Après le nettoyage du tableau et son démontage du châssis, un repassage avec apport d’humidité et un cartonnage à la colle de pâte ont permis une remise à plat et un rapprochement des bords des déchirures. Il a été procédé ensuite  à un rentoilage pour conserver cette planéité. Les repeints ont redonné la lisibilité à ce paysage.

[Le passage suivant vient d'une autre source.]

Lemma Accumulates_store m seen c :
  Accumulates platform m seen ->
  Accumulates platform (store platform m c) (seen ++ [c]).
Proof.
  intros (Hnodup & Hkeys & Hentries). unfold store.
  destruct (hasAudio c) eqn:Haudio.
  - destruct (map_has (generationId c) m) eqn:Hhas; cbn [negb].
    + (* the generation already has an entry *)
      split; [rewrite map_keys_push; exact Hnodup|]. split.
      * intros g. rewrite map_keys_push, Hkeys. split.
        -- intros (c' & Hin & Ha & Hg). exists c'.
           rewrite in_app_iff. auto.
        -- intros (c' & Hin & Ha & Hg).
           apply in_app_iff in Hin as [Hin|[->|[]]].
           ++ exists c'. auto.
           ++ apply Hkeys. apply map_has_keys. now rewrite <- Hg.
      * intros g bufs Hin.
        apply in_map_push in Hin as (bufs0 & Hin0 & ->).
        rewrite chunksOf_snoc, Haudio, map_app. cbn [andb].
        rewrite (Hentries _ _ Hin0), (String.eqb_sym g).
        destruct (generationId c =? g); cbn [map];
          [reflexivity | now rewrite app_nil_r].
    + (* a new entry, appended after the others *)
      assert (Hfresh : ~ In (generationId c) (map_keys m)).
      { rewrite <- map_has_keys, Hhas. discriminate. }
      unfold map_set. rewrite Hhas.
      unfold map_push. rewrite map_app. fold (map_push (generationId c)
        (audioOf platform c) m).
      rewrite (map_push_absent _ _ _ Hfresh). cbn [map fst snd].
      rewrite String.eqb_refl. cbn [app].
      split; [|split].
      * unfold map_keys. rewrite map_app. cbn [map fst].
        apply NoDup_app; [exact Hnodup | repeat constructor; intros [] |].
        intros g Hg [<-|[]]. contradiction.
      * intros g. unfold map_keys. rewrite map_app, in_app_iff.
        fold (map_keys m). rewrite Hkeys. cbn [map fst In]. split.
        -- intros [(c' & Hin & Ha & Hg)|[<-|[]]].
           ++ exists c'. rewrite in_app_iff. auto.
           ++ exists c. rewrite in_app_iff. cbn. auto.
        -- intros (c' & Hin & Ha & Hg).
           apply in_app_iff in Hin as [Hin|[->|[]]].
           ++ left. exists c'. auto.
           ++ right. left. exact Hg.
      * intros g bufs Hin. rewrite chunksOf_snoc, Haudio, map_app.
        cbn [andb]. apply in_app_iff in Hin as [Hin|[Heq|[]]].
        -- rewrite (Hentries _ _ Hin).
           destruct (String.eqb_spec (generationId c) g) as [Hg|];
             [|now rewrite app_nil_r].
           exfalso. apply Hfresh. rewrite Hg.
           change g with (fst (g, bufs)). apply in_map. exact Hin.
        -- inversion Heq; subst g bufs. rewrite String.eqb_refl.
           replace (chunksOf (generationId c) seen) with (@nil Snippet);
             [reflexivity|].
           unfold chunksOf.
           destruct (filter _ (filter hasAudio seen)) as [|c' rest] eqn:Hf;
             [reflexivity|].
           exfalso. apply Hfresh. apply Hkeys.
           assert (Hin' : In c' (filter (fun c0 => generationId c0 =? generationId c)
                                   (filter hasAudio seen)))
             by (rewrite Hf; left; reflexivity).
           apply filter_In in Hin' as [Hin' Hg].
           apply filter_In in Hin' as [Hin' Ha].
           exists c'. repeat split; auto. now apply String.eqb_eq.
  - (* an empty payload leaves the accumulator as it is *)
    split; [exact Hnodup|]. split.
    + intros g. rewrite Hkeys. split.
      * intros (c' & Hin & Ha & Hg). exists c'. rewrite in_app_iff. auto.
      * intros (c' & Hin & Ha & Hg).
        apply in_app_iff in Hin as [Hin|[->|[]]]; [|congruence].
        exists c'. auto.
    + intros g bufs Hin. rewrite chunksOf_snoc, Haudio. cbn [andb].
      rewrite app_nil_r. apply Hentries. exact Hin.
Qed.

Lemma Accumulates_fold cs : forall st seen,
  Accumulates platform (generationAudio st) seen ->
  Accumulates platform
    (generationAudio (fold_left (stepState platform) cs st)) (seen ++ cs).
Proof.
  induction cs as [|c cs IH]; intros st seen Hacc; cbn [fold_left].
  - rewrite app_nil_r. exact Hacc.
  - replace (seen ++ c :: cs)%list with ((seen ++ [c]) ++ cs)%list
      by (rewrite <- app_assoc; reflexivity).
    apply IH. cbn [stepState generationAudio].
    apply Accumulates_store. exact Hacc.
Qed.

Lemma finalAudio_accumulates cs :
  Accumulates platform (finalAudio platform cs) cs.
Proof.
  unfold finalAudio.
  apply (Accumulates_fold cs initialState []). apply Accumulates_nil.
Qed.

(** The files written for an accumulator that holds the chunks [cs]. *)
Lemma epilogue_fileWrites outputOpts cs :
  fileWrites (epilogue platform outputOpts (finalAudio platform cs)) =
  map (fun g => (planPath platform outputOpts g, fullAudioOf platform g cs))
    (map_keys (finalAudio platform cs)).
Proof.
  destruct (finalAudio_accumulates cs) as (_ & _ & Hentries).
  unfold epilogue. rewrite fileWrites_app. cbn [fileWrites flat_map app].
  rewrite app_nil_r. fold (fileWrites
    (map (fun e => WriteFile (planPath platform outputOpts (fst e))
                     (List.concat (snd e))) (finalAudio platform cs))).
  rewrite fileWrites_WriteFile. unfold map_keys. rewrite map_map.
  apply map_ext_in. intros [g bufs] Hin. cbn [fst snd].
  unfold fullAudioOf. rewrite (Hentries g bufs Hin). reflexivity.
Qed.

Lemma epilogue_savedHistories outputOpts final :
  savedHistories (epilogue platform outputOpts final) =
  [{| ids := map_keys final; timestamp := now platform |}].
Proof.
  unfold epilogue. rewrite savedHistories_app.
  replace (savedHistories (map _ final)) with (@nil GenerationHistory);
    [reflexivity|].
  induction final as [|e m IH]; [reflexivity | exact IH].
Qed.

Lemma epilogue_audioWrites outputOpts final :
  audioWrites (epilogue platform outputOpts final) = [].
Proof.
  unfold epilogue. rewrite audioWrites_app. cbn [audioWrites flat_map app].
  rewrite app_nil_r. induction final as [|e m IH]; [reflexivity | exact IH].
Qed.
End Accumulator.

(** ** Successful streaming runs *)

Lemma PlayMode_eqb_eq (a b : PlayMode) : PlayMode_eqb a b = true <-> a = b.
Proof. destruct a, b; cbn; split; congruence. Qed.

Section StreamingOutcome.
Variable platform : Platform.
Variable this : Tts.
Variable tts : PostedTts.
Variable hume : HumeClient.
Variable opts : Resolved.t.
Variable outputOpts : SynthesisOutputOpts.

Lemma streaming_succeeds :
  failure (synthesizeJsonStreaming hume (set_stripHeaders true tts)) = None ->
  Resolved.play opts = off
  \/ stdinPlayer this (Resolved.playCommand opts) = Ok 0 ->
  snd (synthesizeStreaming platform this tts hume opts outputOpts) = Ok tt.
Proof.
  intros Hfailure Hplayer.
  rewrite synthesizeStreaming_run. cbv zeta. rewrite Hfailure.
  destruct (PlayMode_eqb (Resolved.play opts) off) eqn:Hoff; [reflexivity|].
  destruct Hplayer as [Hplay|Hplayer].
  - apply PlayMode_eqb_eq in Hplay. congruence.
  - rewrite Hplayer. reflexivity.
Qed.

Lemma streaming_success :
  forall cs run,
    cs = chunks (synthesizeJsonStreaming hume (set_stripHeaders true tts)) ->
    run = synthesizeStreaming platform this tts hume opts outputOpts ->
    snd run = Ok tt ->
    failure (synthesizeJsonStreaming hume (set_stripHeaders true tts)) = None
    /\ fileWrites (fst run)
       = map (fun g => (planPath platform outputOpts g,
                        fullAudioOf platform g cs))
           (map_keys (finalAudio platform cs))
    /\ savedHistories (fst run)
       = [{| ids := map_keys (finalAudio platform cs);
             timestamp := now platform |}]
    /\ audioWrites (fst run)
       = if PlayMode_eqb (Resolved.play opts) off then []
         else map (audioOf platform)
                (pipedChunks platform (Resolved.play opts) initialState cs).
Proof.
  intros cs run -> ->.
  rewrite synthesizeStreaming_run. cbv zeta.
  destruct (PlayMode_eqb (Resolved.play opts) off).
  - destruct (failure _); [discriminate|]. intros _.
    split; [reflexivity|]. cbn [fst].
    change (?a :: ?b :: ?t) with ([a; b] ++ t)%list.
    rewrite fileWrites_app, savedHistories_app, audioWrites_app.
    rewrite epilogue_fileWrites, epilogue_savedHistories,
      epilogue_audioWrites.
    repeat split; reflexivity.
  - destruct (stdinPlayer this (Resolved.playCommand opts)) as [code|e];
      [|discriminate].
    destruct (failure _); [discriminate|].
    destruct (code =? 0)%Z; [|discriminate]. intros _.
    split; [reflexivity|]. cbn [fst].
    change (?a :: ?b :: ?c :: ?l ++ ?d :: ?t)%list
      with ([a; b; c] ++ l ++ [d] ++ t)%list.
    rewrite !fileWrites_app, !savedHistories_app, !audioWrites_app.
    rewrite epilogue_fileWrites, epilogue_savedHistories,
      epilogue_audioWrites.
    rewrite fileWrites_WriteAudio, savedHistories_WriteAudio,
      audioWrites_WriteAudio.
    cbn. rewrite app_nil_r. repeat split; reflexivity.
Qed.
End StreamingOutcome.

(** ** Files, playback and history of a streaming synthesis *)

Lemma fold_store (platform : Platform) (cs : list Snippet) (st : LoopState) :
  generationAudio (fold_left (stepState platform) cs st)
  = fold_left (store platform) cs (generationAudio st).
Proof.
  revert st. induction cs as [|c cs IH]; intros st; cbn [fold_left];
    [reflexivity | now rewrite IH].
Qed.

Lemma fold_store_filter (platform : Platform) (cs : list Snippet) m :
  fold_left (store platform) cs m
  = fold_left (store platform) (filter hasAudio cs) m.
Proof.
  revert m. induction cs as [|c cs IH]; intros m; cbn [fold_left filter];
    [reflexivity|].
  destruct (hasAudio c) eqn:Haudio; cbn [fold_left].
  - apply IH.
  - unfold store at 2. rewrite Haudio. apply IH.
Qed.

Lemma isPiped_hasAudio play st c : isPiped play st c = true -> hasAudio c = true.
Proof. unfold isPiped. intros H. now apply andb_true_iff in H. Qed.

Lemma Subsequence_nil_l {A} (l : list A) : Subsequence [] l.
Proof. induction l; constructor; assumption. Qed.

Lemma pipedChunks_subsequence platform play cs : forall st,
  Subsequence (pipedChunks platform play st cs) (filter hasAudio cs).
Proof.
  induction cs as [|c cs IH]; intros st; cbn [pipedChunks filter].
  - constructor.
  - destruct (isPiped play st c) eqn:Hpiped; cbn [app].
    + rewrite (isPiped_hasAudio _ _ _ Hpiped). constructor. apply IH.
    + destruct (hasAudio c); [constructor|]; apply IH.
Qed.

Lemma hasAudio_snippet g payload :
  payload <> "" -> hasAudio (snippet g payload) = true.
Proof.
  intros H. unfold hasAudio, snippet. cbn.
  destruct (String.eqb_spec payload ""); [contradiction | reflexivity].
Qed.

Lemma hasAudio_falsy g (e : maybe string) :
  truthy e = false -> hasAudio {| generationId := g; audio := e |} = false.
Proof.
  unfold hasAudio. destruct e as [| |payload]; try reflexivity.
  cbn. intros H. exact H.
Qed.

Lemma nextFirst_same g c :
  generationId c = g -> nextFirst (Some g) c = Some g.
Proof.
  intros <-. unfold nextFirst. destruct (negb _); reflexivity.
Qed.

Lemma differsFrom_same g : differsFrom g (Some g) = false.
Proof. cbn. now rewrite String.eqb_refl. Qed.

Paysage orientaliste très déchiré.

Orientaliste rentoilé et retouché.

Les déchirures très ouvertes dataient de longtemps. Après le rentoilage, il manquait peu de peinture.

Restauration d’un tableau de Goetz

Ce tableau ovale de Goetz avait été très mal conservé: il n’avait pas de châssis et il avait été roulé. La toile était donc très déformée, la couche picturale était cassée et présentait des écaillages et des lacunes.

La restauration a commencé par un refixage des écailles par la face. Un cartonnage a été réalisé pour permettre  une remise à plat de la toile et un refixage général de la couche picturale. Des bandes de tension en toile  ont été collées sur tout le pourtour au revers et la toile a été montée sur un châssis. Pour terminer, des mastics ont comblé les lacunes de peinture et des repeints ont réintégré ces lacunes. Un vernis final a été appliqué sur toute l’oeuvre.

Tableau sans bord et écaillé.

Remonté sur châssis et restauré.

La toile est déformée, la peinture écaillée et très sale. Le nettoyage, les retouches et le vernis ont redonné son éclat au tableau.

Restauration d’un tableau sur Marie Madeleine

Ce tableau du dix septième siècle, déjà restauré, représentant Marie Madeleine était très sale et il avait de nombreux manques.

Il a été nettoyé, déverni et les anciens repeints devenus faux ont été retirés. Il a ensuite été rentoilé à la cire-résine.

Huile sur toile dix septième siècle.

Lacunes comblées au mastic.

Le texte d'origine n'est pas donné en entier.